WHAT TO PRODUCE — Each line from the one that contains "(fuel : nat)" through the end of the entries should be repeated exactly, with nothing added.

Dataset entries

(** ** The index: termination, the reverse index, the labels *)

Lemma process_includes_fuel_mono fuel fuel' k t r :
  process_includes fuel k t = Some r → fuel ≤ fuel' →
  process_includes fuel' k t = Some r.
Proof.
  revert fuel' k t r. induction fuel as [|fuel IH]; intros fuel' k t r; [done|].
  intros H Hle. destruct fuel' as [|fuel']; [lia|]. cbn [process_includes] in *.
  case_decide; [done|].
  assert (∀ (l : list string) acc t0 r0,
            include_loop (process_includes fuel) l acc t0 = Some r0 →
            include_loop (process_includes fuel') l acc t0 = Some r0) as Hl.
  { induction l as [|x l IHl]; intros acc t0 r0; cbn [include_loop]; [done|].
    case_decide; [apply IHl|].
    destruct (process_includes fuel x t0) as [[r1 t1]|] eqn:Hr; [|done].
    rewrite (IH fuel' _ _ _ Hr) by lia. apply IHl. }
  destruct (include_loop (process_includes fuel) _ _ _) as [[acc t2]|] eqn:Hloop;
    [|done].
  by rewrite (Hl _ _ _ _ Hloop).
Qed.

Lemma second_pass_fuel_mono fuel fuel' (l : list string) t t' :
  second_pass fuel l t = Some t' → fuel ≤ fuel' → second_pass fuel' l t = Some t'.
Proof.
  intros H Hle. revert t H. induction l as [|rst l IH]; intros t; cbn [second_pass];
    [done|].
  destruct (process_includes fuel rst t) as [[r t1]|] eqn:Hr; [|done].
  rewrite (process_includes_fuel_mono _ _ _ _ _ Hr Hle). apply IH.
Qed.

Lemma build_asset_index_fuel_mono fuel fuel' fs rst_files idx :
  build_asset_index fuel fs rst_files = Some idx → fuel ≤ fuel' →
  build_asset_index fuel' fs rst_files = Some idx.
Proof.
  unfold build_asset_index. intros H Hle.
  destruct (second_pass fuel _ _) as [t|] eqn:Hs; [|done].
  by rewrite (second_pass_fuel_mono _ _ _ _ _ Hs Hle).
Qed.

(** X4. The include expansion ends on every include graph, cyclic or not:
    the index is built with any recursion depth from [enough_fuel] on (one
    more than the number of documents given or recorded as an include
    target), and the index does not depend on the depth allowed. *)
Theorem index_is_built_whatever_the_includes (fs : filesystem) (rst_files : list string) :
  ∃ idx,
    (∀ fuel, enough_fuel fs rst_files ≤ fuel →
             build_asset_index fuel fs rst_files = Some idx)
    ∧ ∀ fuel idx', build_asset_index fuel fs rst_files = Some idx' → idx' = idx.
Proof.
  destruct (build_asset_index_total fs rst_files (enough_fuel fs rst_files))
    as [idx Hidx]; [done|].
  exists idx. split.
  - intros fuel Hle. by eapply build_asset_index_fuel_mono.
  - intros fuel idx' H'.
    pose proof (build_asset_index_fuel_mono _ (fuel `max` enough_fuel fs rst_files)
                  _ _ _ H' ltac:(lia)) as H1.
    pose proof (build_asset_index_fuel_mono _ (fuel `max` enough_fuel fs rst_files)
                  _ _ _ Hidx ltac:(lia)) as H2.
    congruence.
Qed.

(** X5. The expansion adds nothing foreign: every asset in the set the index
    gives a document [D] is a direct reference of a document of the run that
    [D] reaches through include edges (of zero or more hops). *)
Theorem expanded_assets_come_from_included_documents
    (fuel : nat) (fs : filesystem) (rst_files : list string) (idx : index)
    (D : string) (assets : gset string) (a : string) :
  build_asset_index fuel fs rst_files = Some idx →
  Dict.get (file_to_assets idx) D = Some assets →
  a ∈ assets →
  ∃ D', rtc (includes fs rst_files) D D' ∧ D' ∈ rst_files ∧ a ∈ direct_assets fs D'.
Proof. apply build_asset_index_sound. Qed.

Lemma reaches_no_includes fs rst_files D a :
  (∀ y, ¬ includes fs rst_files D y) → reaches fs rst_files D a →
  D ∈ rst_files ∧ a ∈ direct_assets fs D.
Proof.
  intros Hno (D' & Hr & HD' & Ha).
  apply rtc_inv in Hr as [->|(y & Hy & _)]; [done|]. by destruct (Hno y).
Qed.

EXERCISE SOLUTION —
    (fuel : nat) (fs : filesystem) (rst_files : list string) (idx : index)
    (D : string) (assets : gset string) (a : string) :
  build_asset_index fuel fs rst_files = Some idx →
  Dict.get (file_to_assets idx) D = Some assets →
  a ∈ assets →
  ∃ D', rtc (includes fs rst_files) D D' ∧ D' ∈ rst_files ∧ a ∈ direct_assets fs D'.
Proof. apply build_asset_index_sound. Qed.

Lemma reaches_no_includes fs rst_files D a :
  (∀ y, ¬ includes fs rst_files D y) → reaches fs rst_files D a →
  D ∈ rst_files ∧ a ∈ direct_assets fs D.
Proof.
  intros Hno (D' & Hr & HD' & Ha).
  apply rtc_inv in Hr as [->|(y & Hy & _)]; [done|]. by destruct (Hno y).
Qed.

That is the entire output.